Director: Lee Hirsch
Writers: Lee Hirsch and Cynthia Lowen
With: Alex, Kelby, Ja’Meya, Kirk & Laura Smalley, and David & Tina Long
I think for a documentary like Bully it makes sense to know about my school experience. I went to parochial school–Roman Catholic; coed for elementary and all-boy for high school. I was very good academically and participated in team sports. I classify myself as an in-betweener: neither a geek nor cool; neither shy nor outgoing; neither a bully nor bullied. My schools were not devoid of bullies, but from my experience and observation it was not a problem. All that being said, this film was an eye opener for me.
Bully begins on the hollowed-out eyes of David Long as he tells the story of his son, Tyler. From his eyes, his tone, his posture, you know Tyler is no longer with us. The film proceeds to tell us five stories of children who were or are bullied, the effect on their lives, and the effect on the lives of their families.
Alex is twelve and lives in Sioux City, Iowa. He was born early and, according to the doctor, not going to live. But he did. Socially awkward, he is continually hit, made fun of, and when not being abused totally ignored by the other kids. The filmmakers eventually get involved because they fear for his safety and show his parents and the school their footage.
Kelby is sixteen and lives in Tuttle, Oklahoma. Since coming-out she has been harassed, former team mates have abandoned her, and she & her family have been shunned.
Ja’Meya is fourteen and lives in Yazoo County, Mississippi. Her story could have easily been one of suicide, but instead of turning a gun on herself she turned it on her tormentors. Thankfully for all involved the day she took her mother’s gun onto the bus she was subdued by other students and no one was physically harmed.

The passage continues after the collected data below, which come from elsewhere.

(* ===== verification/Json.v ===== *)
(** * JSON values

    The crates take JSON apart through [serde_json::Value].  Its public enum is
    the data type below; an object is the list of its members in iteration
    order, whose keys are distinct in any map the library builds.  What the
    library computes is a parameter, the class [SerdeJson]: the number type with
    its conversions, the parser and [Value::pointer].  The accessors here only
    select a constructor.  [JsonExample] is a small instance, with the documented
    behaviour of [pointer] on object members, on which witnesses evaluate. *)

From S2P Require Import Prelude Bytes Utf8.

Inductive Value (Num : Type) : Type :=
  | Null
  | Bool (b : bool)
  | Number (n : Num)
  | Str (s : str)
  | Array (items : list (Value Num))
  | Object (members : list (str * Value Num)).
Arguments Null {Num}.
Arguments Bool {Num} b.
Arguments Number {Num} n.
Arguments Str {Num} s.
Arguments Array {Num} items.
Arguments Object {Num} members.

Class SerdeJson (Num : Type) : Type := {
  (** [serde_json::from_str] / [from_slice]: the document's value, if it is JSON. *)
  json_from_str : str -> option (Value Num);
  (** [Value::pointer]. *)
  json_pointer : Value Num -> str -> option (Value Num);
  (** [Number::as_u64] and [Number::as_i64]. *)
  num_as_u64 : Num -> option Z;
  num_as_i64 : Num -> option Z;
}.

Section accessors.
Context {Num : Type}.
Implicit Types v : Value Num.

(** [Map::get]. *)
Fixpoint map_get (members : list (str * Value Num)) (key : str) : option (Value Num) :=
  match members with
  | [] => None
  | (k, v) :: rest => if str_eqb k key then Some v else map_get rest key
  end.

(** [Map::contains_key]. *)
Definition contains_key (members : list (str * Value Num)) (key : str) : bool :=
  match map_get members key with Some _ => true | None => false end.

(** [Map::insert]: the map is a [BTreeMap], so members stay in key order. *)
Fixpoint map_insert (members : list (str * Value Num)) (key : str) (value : Value Num) :
    list (str * Value Num) :=
  match members with
  | [] => [(key, value)]
  | (k, v) :: rest =>
      match str_cmp key k with
      | Lt => (key, value) :: members
      | Eq => (k, value) :: rest
      | Gt => (k, v) :: map_insert rest key value
      end
  end.

(** [json!({ ... })]. *)
Definition json_object (members : list (str * Value Num)) : Value Num :=
  Object (foldl (fun m p => map_insert m p.1 p.2) [] members).

Definition get v (key : str) : option (Value Num) :=
  match v with Object members => map_get members key | _ => None end.

Definition as_str v : option str := match v with Str s => Some s | _ => None end.
Definition as_bool v : option bool := match v with Bool b => Some b | _ => None end.
Definition as_array v : option (list (Value Num)) :=
  match v with Array items => Some items | _ => None end.
Definition as_object v : option (list (str * Value Num)) :=
  match v with Object members => Some members | _ => None end.
Definition is_object v : bool := match v with Object _ => true | _ => false end.

Definition as_u64 `{SerdeJson Num} v : option Z :=
  match v with Number n => num_as_u64 n | _ => None end.
Definition as_i64 `{SerdeJson Num} v : option Z :=
  match v with Number n => num_as_i64 n | _ => None end.

(** The values directly below a value. *)
Definition children v : list (Value Num) :=
  match v with
  | Array items => items
  | Object members => map snd members
  | _ => []
  end.

(** Induction through arrays and objects. *)
Fixpoint Value_nested_ind (P : Value Num -> Prop)
    (H : forall v, Forall P (children v) -> P v) (v : Value Num) {struct v} : P v :=
  H v
    match v return Forall P (children v) with
    | Array items =>
        (fix go l : Forall P l :=
           match l with
           | [] => @List.Forall_nil _ _
           | x :: l' => @List.Forall_cons _ _ x l' (Value_nested_ind P H x) (go l')
           end) items
    | Object members =>
        (fix go l : Forall P (map snd l) :=
           match l with
           | [] => @List.Forall_nil _ _
           | x :: l' =>
               @List.Forall_cons _ _ (snd x) (map snd l') (Value_nested_ind P H (snd x)) (go l')
           end) members
    | _ => @List.Forall_nil _ _
    end.
(** Lookups after an insertion. *)
Lemma map_get_insert (members : list (str * Value Num)) key value k :
  map_get (map_insert members key value) k =
  if str_eqb key k then Some value else map_get members k.
Proof.
  induction members as [|[k0 v0] rest IH]; [done|]. cbn [map_insert map_get].
  destruct (str_cmp key k0) eqn:Hc; cbn [map_get].
  - apply str_cmp_eq in Hc as ->. by destruct (str_eqb k0 k).
  - done.
  - rewrite IH. destruct (str_eqb k0 k) eqn:H0; [|done]. apply str_eqb_eq in H0 as ->.
    destruct (str_eqb key k) eqn:H1; [|done]. apply str_eqb_eq in H1 as ->.
    by rewrite str_cmp_refl in Hc.
Qed.

Lemma contains_key_get (members : list (str * Value Num)) key :
  contains_key members key = false <-> map_get members key = None.
Proof. unfold contains_key. by destruct (map_get members key). Qed.

End accessors.

(** ** A small instance for examples *)

Module JsonExample.

(** Integers as numbers; a table of documents as the parser. *)
Fixpoint walk (v : Value Z) (path : list str) : option (Value Z) :=
  match path with
  | [] => Some v
  | key :: path' => child ← get v key; walk child path'
  end.

Definition pointer (v : Value Z) (p : str) : option (Value Z) :=
  match p with
  | [] => Some v
  | c :: p' => if byte_eqb c (byte_of 47) then walk v (split_on (byte_of 47) p') else None
  end.

Fixpoint parse (table : list (str * Value Z)) (doc : str) : option (Value Z) :=
  match table with
  | [] => None
  | (d, v) :: table' => if str_eqb d doc then Some v else parse table' doc
  end.

Definition serde (table : list (str * Value Z)) : SerdeJson Z := {|
  json_from_str := parse table;
  json_pointer := pointer;
  num_as_u64 n := if (0 <=? n) && (n <=? U64_MAX) then Some n else None;
  num_as_i64 n := if (- 2 ^ 63 <=? n) && (n <? 2 ^ 63) then Some n else None;
|}.

End JsonExample.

Tyler was seventeen and lived in Murray County, Georgia. Initially an outgoing and fun-loving child, as he got order he became more quiet and awkward. As he got older his tormenting increased. One night he left a note on his desk and hung himself in his closet.
Ty was eleven, and we first see his story at his funeral.
Each of the stories is affecting in its own way.
Technically, Ja’Meya’s story is the “weakest”. We learn the least about her and what she endured. We are thankful she did not harm anyone and that she did not get the full penalty that could have been issued. But I felt as if her story was only included as a warning to parents about the dangers of what your children can do if pushed to the breaking point. An important warning, yes. But her story seemed to be missing information.
Alex’s story is the most detailed. Sioux City Schools, thinking they were going to be a beacon of how to handle bullying, allowed the filmmakers incredible access. Administrators, teachers, bus drivers all come across as out of touch or ambivalent–on certain occasions even chastising the victims. When confronted by Alex’s parents, the main administrator deflects by bringing a photo of her granddaughter into the conversation.
The most affecting story for me was that of Kirk Smalley. In an interview after Ty was laid to rest, his wife could not speak, but he could. He stood there a broken man wondering aloud how this could happen, but more importantly saying they are “nobodies” and if this had happened to someone powerful something would be done about it–bullying. I felt heartbroken hearing him describe himself, his wife, and his family as “nobodies”. But later a powerful revelation, shown and not spoken. We visit Kirk again, and he is wearing a wrist band that says “I Am Somebody”. And he is. He started Stand for the Silent to help end bullying and stand-up for those who cannot stand anymore.
The entire documentary is from the bullied’s point-of-view. There are no interviews with any of the bullies nor their parents. Creatively, this keeps the focus and the bias towards the bullied. Though it may not paint a fair picture, it is not fair that Tyler and Ty and scores of others are no longer with us.